The New York Times reports today that 2006 will finish as either the fifth- or sixth-warmest year on record. It brought the worst wildfire season in U.S. history and blanketed places across the globe in record-setting heat.
The Times’ Andy Revkin gives a good overview of the reasons behind the records in the story. He writes:
All of the reports noted that temperatures greatly above normal were recorded in places as varied as Australia and Scandinavia’s Arctic islands, shattering a variety of longstanding records.
The global climate has warmed and cooled naturally throughout Earth’s history, including a protracted warm spell a millennium ago and a “little ice age” from the 1400s through the 1700s.
But the last 50 years of warming, many climate scientists say, is pressing beyond natural peaks of the last 11,000 years. They say the changes cannot be explained without including a substantial, and growing, push from billions of tons of annual emissions of carbon dioxide and other gases known to trap heat in the air.

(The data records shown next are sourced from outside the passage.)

(** ** Numbers (tiny_libc/include/syscall.h, arch/riscv/include/asm/unistd.h) *)
Definition SYSCALL_EXEC : Z := 0.
Definition SYSCALL_EXIT : Z := 1.
Definition SYSCALL_SLEEP : Z := 2.
Definition SYSCALL_KILL : Z := 3.
Definition SYSCALL_WAITPID : Z := 4.
Definition SYSCALL_PS : Z := 5.
Definition SYSCALL_GETPID : Z := 6.
Definition SYSCALL_YIELD : Z := 7.
Definition SYSCALL_WRITE : Z := 20.
Definition SYSCALL_READCH : Z := 21.
Definition SYSCALL_CURSOR : Z := 22.
Definition SYSCALL_REFLUSH : Z := 23.
Definition SYSCALL_CLEAR : Z := 24.
Definition SYSCALL_GET_TIMEBASE : Z := 30.
Definition SYSCALL_GET_TICK : Z := 31.
Definition SYSCALL_SEMA_INIT : Z := 36.
Definition SYSCALL_SEMA_UP : Z := 37.
Definition SYSCALL_SEMA_DOWN : Z := 38.
Definition SYSCALL_SEMA_DESTROY : Z := 39.
Definition SYSCALL_LOCK_INIT : Z := 40.
Definition SYSCALL_LOCK_ACQ : Z := 41.
Definition SYSCALL_LOCK_RELEASE : Z := 42.
Definition SYSCALL_SHOW_TASK : Z := 43.
Definition SYSCALL_BARR_INIT : Z := 44.
Definition SYSCALL_BARR_WAIT : Z := 45.
Definition SYSCALL_BARR_DESTROY : Z := 46.
Definition SYSCALL_COND_INIT : Z := 47.
Definition SYSCALL_COND_WAIT : Z := 48.
Definition SYSCALL_COND_SIGNAL : Z := 49.
Definition SYSCALL_COND_BROADCAST : Z := 50.
Definition SYSCALL_COND_DESTROY : Z := 51.
Definition SYSCALL_MBOX_OPEN : Z := 52.
Definition SYSCALL_MBOX_CLOSE : Z := 53.
Definition SYSCALL_MBOX_SEND : Z := 54.
Definition SYSCALL_MBOX_RECV : Z := 55.
Definition SYSCALL_FREE_MEM : Z := 56.
Definition SYSCALL_PIPE_OPEN : Z := 57.
Definition SYSCALL_PIPE_GIVE : Z := 58.
Definition SYSCALL_PIPE_TAKE : Z := 59.
Definition SYSCALL_NET_SEND : Z := 63.
Definition SYSCALL_NET_RECV : Z := 64.
Definition SYSCALL_FS_MKFS : Z := 65.
Definition SYSCALL_FS_STATFS : Z := 66.
Definition SYSCALL_FS_CD : Z := 67.
Definition SYSCALL_FS_MKDIR : Z := 68.
Definition SYSCALL_FS_RMDIR : Z := 69.
Definition SYSCALL_FS_LS : Z := 70.
Definition SYSCALL_FS_TOUCH : Z := 71.
Definition SYSCALL_FS_CAT : Z := 72.
Definition SYSCALL_FS_OPEN : Z := 73.
Definition SYSCALL_FS_READ : Z := 74.
Definition SYSCALL_FS_WRITE : Z := 75.
Definition SYSCALL_FS_CLOSE : Z := 76.
Definition SYSCALL_FS_LN : Z := 77.
Definition SYSCALL_FS_RM : Z := 78.
Definition SYSCALL_FS_LSEEK : Z := 79.
Definition SYSCALL_SET_WORKLOAD : Z := 80.
Definition SYSCALL_CURSOR_COL : Z := 81.
Definition SYSCALL_CURSOR_ROW : Z := 82.
Definition SYSCALL_TASK_SHOW : Z := 83.
Definition SYSCALL_SET_AFFINITY : Z := 84.
Definition SYSCALL_EXEC_WITH_AFF : Z := 85.
Definition SYSCALL_SET_SCROLL : Z := 86.
Definition SYSCALL_CLEAR_SCROLL : Z := 87.
Definition SYSCALL_SET_COLOR : Z := 88.
Definition SYSCALL_CLEAR_COLOR : Z := 89.
Definition SYSCALL_DELETE_LINE : Z := 90.
Definition SYSCALL_EXEC_BY_ENTRY : Z := 91.
Definition SYSCALL_DISPLAY_INFO : Z := 92.
Definition SYSCALL_SET_NICE : Z := 93.
Definition SYSCALL_SET_MAX_MEM : Z := 94.
Definition SYSCALL_GET_PROC_TICK : Z := 95.
Definition SYSCALL_SET_PAGE_ALGO : Z := 96.
Definition SYSCALL_CLEAR_LINE : Z := 97.
Definition SYSCALL_NET_RECV_STREAM : Z := 98.
Definition SYSCALL_HALT : Z := 99.
(** The number is not compared with the size of the table: an entry beyond it
    or one never set is a jump to nowhere. *)
Definition handle_syscall (r : regs_context_t) : M K regs_context_t :=
  let sysno := reg r REG_A7 in
  let arg0 := reg r REG_A0 in
  let arg1 := reg r REG_A1 in
  let arg2 := reg r REG_A2 in
  let arg3 := reg r REG_A3 in
  let arg4 := reg r REG_A4 in
  let arg5 := reg r REG_A5 in
  let r := advance r in
  match mjoin (init_syscall !! Z.to_nat sysno) with
  | Some f => v <- f arg0 arg1 arg2 arg3 arg4 arg5 ;; ret (set_a0 v r)
  | None => panic "fault"
  end.

End Handlers.
(* ===== verification/Image.v ===== *)
(** * tools/createimage.c and kernel/loader/loader.c: programs on the card

    The image builder copies the loadable segments of the boot block, the kernel
    and the programs one after the other, appends a table of the programs and
    writes the places of all into the boot block. The boot block and
    [init_task_info] read the table back, and the loader copies a program from
    the card into its memory. *)

From S2P Require Import Prelude Bytes CString Printk Block SdCard Inode.

Definition NBYTES2SEC (n : Z) : Z := Z.quot n SECTOR_SIZE + (if Z.rem n SECTOR_SIZE =? 0 then 0 else 1).
Definition i16 : Z → Z := swrap 16.

(** ** [task_info_t] *)
Record task_info_t := mk_info { ti_name : list Z; ti_phyaddr : Z; ti_filesize : Z; ti_memsize : Z; ti_entrance : Z }.
Definition sizeof_task_info : Z := 40.
(** Four bytes of padding stand before the entrance. *)
Definition enc_info (t : task_info_t) : list Z :=
  ti_name t ++ le 4 (ti_phyaddr t) ++ le 4 (ti_filesize t) ++ le 4 (ti_memsize t) ++ replicate 4 0 ++ le 8 (ti_entrance t).
Definition dec_info (l : list Z) : task_info_t :=
  mk_info (take 16 l) (i32 (field 16 4 l)) (i32 (field 20 4 l)) (i32 (field 24 4 l)) (field 32 8 l).
Definition empty_info : task_info_t := mk_info (replicate 16 0) 0 0 0 0.
Definition TASK_MAXNUM : nat := 32.

(** [strcpy] into a name of 16 bytes. *)
Definition name_field (name : list Z) : list Z := name ++ replicate (16 - length name) 0.

(** ** ELF files (Elf64_Ehdr, Elf64_Phdr) *)
Record ehdr := mk_ehdr { e_entry : Z; e_phoff : Z; e_phentsize : Z; e_phnum : Z }.
Record phdr := mk_phdr { p_type : Z; p_offset : Z; p_filesz : Z; p_memsz : Z }.
Definition PT_LOAD : Z := 1.

(** [None]: an assertion of the builder fails. *)
Definition read_ehdr (file : list Z) : option ehdr :=
  if bool_decide (64 ≤ length file)%nat && bool_decide (take 3 (drop 1 file) = str "ELF")
  then Some (mk_ehdr (field 24 8 file) (field 32 8 file) (field 54 2 file) (field 56 2 file)) else None.
Definition read_phdr (file : list Z) (ph : Z) (eh : ehdr) : option phdr :=
  let o := Z.to_nat (e_phoff eh + ph * e_phentsize eh) in
  if bool_decide (o + 56 ≤ length file)%nat
  then Some (mk_phdr (field o 4 file) (field (o + 8) 8 file) (field (o + 32) 8 file) (field (o + 40) 8 file)) else None.

(** The bytes [write_segment] copies; [fgetc] beyond the file gives 255. *)
Definition segment_bytes (file : list Z) (ph : phdr) : list Z :=
  if negb (p_memsz ph =? 0) && (p_type ph =? PT_LOAD)
  then (fun k => default 255 (file !! Z.to_nat k)) <$> seqZ (p_offset ph) (p_filesz ph) else [].

(** ** The builder *)

(** The image so far ([phyaddr] is its length), the table and the size of the
    kernel in the file and in memory. *)
Record istate := mk_istate { img : list Z; taskinfo : list task_info_t; nbytes_kernel : Z; nbytes_kernel_memsz : Z }.
Definition phyaddr (s : istate) : Z := Z.of_nat (length (img s)).
Definition append (l : list Z) (s : istate) : istate :=
  mk_istate (img s ++ l) (taskinfo s) (nbytes_kernel s) (nbytes_kernel_memsz s).
Definition set_info (i : nat) (f : task_info_t → task_info_t) (s : istate) : istate :=
  mk_istate (img s) (alter f i (taskinfo s)) (nbytes_kernel s) (nbytes_kernel_memsz s).

(** [write_padding]; [None] is the call of [error]. *)
Definition write_padding (new_phyaddr : Z) (s : istate) : option istate :=
  if phyaddr s >? new_phyaddr then None
  else Some (append (replicate (Z.to_nat (new_phyaddr - phyaddr s)) 0) s).
Definition write_align_padding (s : istate) : option istate :=
  write_padding ((phyaddr s + SECTOR_SIZE - 1) / SECTOR_SIZE * SECTOR_SIZE) s.

(** One program header of file [name], of program [task] when there is one. *)
Definition add_segment (name file : list Z) (task : option nat) (ph : phdr) (s : istate) : option istate :=
  if negb (p_type ph =? PT_LOAD) then Some s else
  let s := append (segment_bytes file ph) s in
  let s := if bool_decide (name = str "main")
           then mk_istate (img s) (taskinfo s) (i32 (nbytes_kernel s + u32 (p_filesz ph))) (i32 (nbytes_kernel_memsz s + p_memsz ph))
           else s in
  match task with
  | None => Some s
  | Some i =>
      t ← taskinfo s !! i;
      if negb (ti_memsize t =? 0) then None
      else Some (set_info i (fun t => mk_info (ti_name t) (ti_phyaddr t) (ti_filesize t) (i32 (p_memsz ph)) (ti_entrance t)) s)
  end.
Fixpoint add_segments (n : nat) (ph : Z) (name file : list Z) (eh : ehdr) (task : option nat) (s : istate) : option istate :=
  match n with
  | O => Some s
  | S n => p ← read_phdr file ph eh; s ← add_segment name file task p s; add_segments n (ph + 1) name file eh task s
  end.

(** The index of the program in file [fidx]. *)
Definition taskidx (fidx : nat) : option nat := if (2 <=? fidx)%nat then Some (fidx - 2)%nat else None.

(** One turn of the loop of [create_image]. The model ends ([None]) where the
    builder would write beyond a name or beyond the table. *)
Definition add_file (fidx : nat) (f : list Z * list Z) (s : istate) : option istate :=
  let '(name, file) := f in
  let task := taskidx fidx in
  let start := phyaddr s in
  s ← match task with
      | None => Some s
      | Some i =>
          if bool_decide (i < TASK_MAXNUM)%nat && bool_decide (length name < 16)%nat
          then Some (set_info i (fun t => mk_info (name_field name) (i32 start) (ti_filesize t) (ti_memsize t) (ti_entrance t)) s)
          else None
      end;
  eh ← read_ehdr file;
  let s := match task with
           | None => s
           | Some i => set_info i (fun t => mk_info (ti_name t) (ti_phyaddr t) (ti_filesize t) (ti_memsize t) (e_entry eh)) s
           end in
  s ← add_segments (Z.to_nat (e_phnum eh)) 0 name file eh task s;
  s ← (if bool_decide (name = str "bootblock") then write_padding SECTOR_SIZE s else Some s);
  match task with
  | None => Some s
  | Some i => Some (set_info i (fun t => mk_info (ti_name t) (ti_phyaddr t) (i32 (phyaddr s - ti_phyaddr t)) (ti_memsize t) (ti_entrance t)) s)
  end.
Fixpoint add_files (fidx : nat) (files : list (list Z * list Z)) (s : istate) : option istate :=
  match files with [] => Some s | f :: files => s ← add_file fidx f s; add_files (S fidx) files s end.

Definition BOOT_LOADER_SIG_OFFSET : nat := 510.
Definition OS_SIZE_LOC : nat := BOOT_LOADER_SIG_OFFSET - 4.
Definition TASKINFO_START_LOC : nat := BOOT_LOADER_SIG_OFFSET - 6.
Definition TASKINFO_SIZE_LOC : nat := BOOT_LOADER_SIG_OFFSET - 8.
Definition TASKINFO_TASKNUM_LOC : nat := BOOT_LOADER_SIG_OFFSET - 10.
Definition SWAP_FILE_LOC : nat := BOOT_LOADER_SIG_OFFSET - 12.

(** [fseek] and [fwrite]. *)
Definition patch (loc : nat) (l : list Z) (s : istate) : istate :=
  mk_istate (splice loc l (img s)) (taskinfo s) (nbytes_kernel s) (nbytes_kernel_memsz s).

(** The kernel may fill nine tenths of the memory below the heap. *)
Definition OS_LIMIT : Z := 13212057.

Definition write_img_info (tasknum : nat) (s : istate) : option istate :=
  s ← write_align_padding s;
  let taskinfo_start := i16 (phyaddr s / SECTOR_SIZE) in
  let taskinfo_bytes := i16 (sizeof_task_info * Z.of_nat tasknum) in
  let s := append (concat (enc_info <$> take tasknum (taskinfo s))) s in
  s ← write_align_padding s;
  let swap_file_sector := i16 (phyaddr s / SECTOR_SIZE) in
  s ← write_padding (phyaddr s + SECTOR_SIZE) s;
  let s := patch TASKINFO_START_LOC (le 2 taskinfo_start) s in
  let s := patch TASKINFO_SIZE_LOC (le 2 taskinfo_bytes) s in
  let s := patch TASKINFO_TASKNUM_LOC (le 2 (Z.of_nat tasknum)) s in
  let s := patch SWAP_FILE_LOC (le 2 swap_file_sector) s in
  let s := patch OS_SIZE_LOC (le 4 (nbytes_kernel s)) s in
  if nbytes_kernel_memsz s >? OS_LIMIT then None else Some s.

Definition create_image (files : list (list Z * list Z)) : option (list Z) :=
  s ← add_files 0 files (mk_istate [] (replicate TASK_MAXNUM empty_info) 0 0);
  s ← write_img_info (length files - 2) s;
  Some (img s).

(** ** The boot block and [init_task_info] *)

(** A [short] of the boot block, which is the first sector. *)
Definition boot_half (loc : nat) (d : sdcard) : Z := i16 (field loc 2 (bios_sd_read 1 0 d)).
Definition boot_os_size (d : sdcard) : Z := i32 (field OS_SIZE_LOC 4 (bios_sd_read 1 0 d)).
(** [sdread]: rounds of 64 sectors while sectors are left. *)
Fixpoint sdread (fuel : nat) (num_of_blocks block_id : Z) (d : sdcard) : list Z :=
  match fuel with
  | O => []
  | S fuel => bios_sd_read 64 block_id d ++ (if 0 <? num_of_blocks - 64 then sdread fuel (num_of_blocks - 64) (block_id + 64) d else [])
  end.
(** [copy_data]: words while bytes are left. *)
Fixpoint copy_data (fuel : nat) (size : Z) (src : list Z) : list Z :=
  match fuel with
  | O => []
  | S fuel => take 4 src ++ (if 0 <? size - 4 then copy_data fuel (size - 4) (drop 4 src) else [])
  end.
(** The kernel: the first [os_size] bytes of what was copied. *)
Definition boot_kernel (d : sdcard) : list Z :=
  let os_size := boot_os_size d in
  let num_of_blocks := (os_size + 511) / 512 in
  let temp := sdread (S (Z.to_nat (num_of_blocks / 64))) num_of_blocks 1 d in
  take (Z.to_nat os_size) (copy_data (S (Z.to_nat (os_size / 4))) os_size temp).
Definition boot_taskinfo (d : sdcard) : list Z :=
  bios_sd_read ((boot_half TASKINFO_SIZE_LOC d + 511) / 512) (boot_half TASKINFO_START_LOC d) d.
(** [memcpy] of [task_num] entries to [tasks]. *)
Definition init_task_info (d : sdcard) : list task_info_t :=
  (fun i => dec_info (drop (40 * i) (boot_taskinfo d))) <$> seq 0 (Z.to_nat (boot_half TASKINFO_TASKNUM_LOC d)).

(** [find_task]: the first program whose name compares equal. *)
Fixpoint find_task (name : list Z) (tasks : list task_info_t) : option task_info_t :=
  match tasks with
  | [] => None
  | t :: tasks => if bool_decide (upto_nul (ti_name t) = name) then Some t else find_task name tasks
  end.

(** ** The loader *)

(** [memcpy_kva2uva]: bytes go to the program's memory, by virtual address
    (Vm.v has the copy through the page table). *)
Definition copy_out (dest : Z) (l : list Z) (mem : Z → Z) : Z → Z := fun a =>
  if decide (dest ≤ a < dest + Z.of_nat (length l)) then default 0 (l !! Z.to_nat (a - dest)) else mem a.

(** [for (int i = 0; i < nblocks; i++)], from block [blk] on. *)
Fixpoint load_loop (n : nat) (blk dest offset sum_len : Z) (d : sdcard) (mem : Z → Z) : Z → Z :=
  match n with
  | O => mem
  | S n =>
      let buffer := bios_sd_read 1 blk d in
      let delta_len := Z.min sum_len (SECTOR_SIZE - offset) in
      let mem := copy_out dest (take (Z.to_nat delta_len) (drop (Z.to_nat offset) buffer)) mem in
      load_loop n (blk + 1) (dest + delta_len) 0 (sum_len - delta_len) d mem
  end.
Definition load_task_img (task : task_info_t) (d : sdcard) (mem : Z → Z) : Z * (Z → Z) :=
  let offset := Z.rem (ti_phyaddr task) SECTOR_SIZE in
  let src_blockid := Z.quot (ti_phyaddr task) SECTOR_SIZE in
  let aligned_phyaddr := ti_phyaddr task - offset in
  let nblocks := NBYTES2SEC (ti_phyaddr task + ti_filesize task - aligned_phyaddr) in
  (ti_entrance task,
   load_loop (Z.to_nat nblocks) src_blockid (ti_entrance task) offset (ti_filesize task) d mem).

In February, the Intergovernmental Panel on Climate Change will release the main findings of its first update since 2001 on causes of global warming. The previous report concluded that most of the warming since 1950 was probably caused by human activities.
Research and fresh computer simulations considered under the new review have greatly strengthened that link, while also closing in on a possible warming of 5 degrees above the 1990 average, more or less, should the concentration of carbon dioxide double from the longstanding peak measured before the industrial era.
For at least 600,000 years before the Industrial Revolution, the concentration of carbon dioxide rarely nudged beyond 280 parts per million. It is now 382 parts per million and rising steadily.
Without a worldwide shift to nonpolluting energy technologies, such a doubling is considered almost unavoidable given the growth in such emissions in both wealthy and developing countries, but particularly in China and India.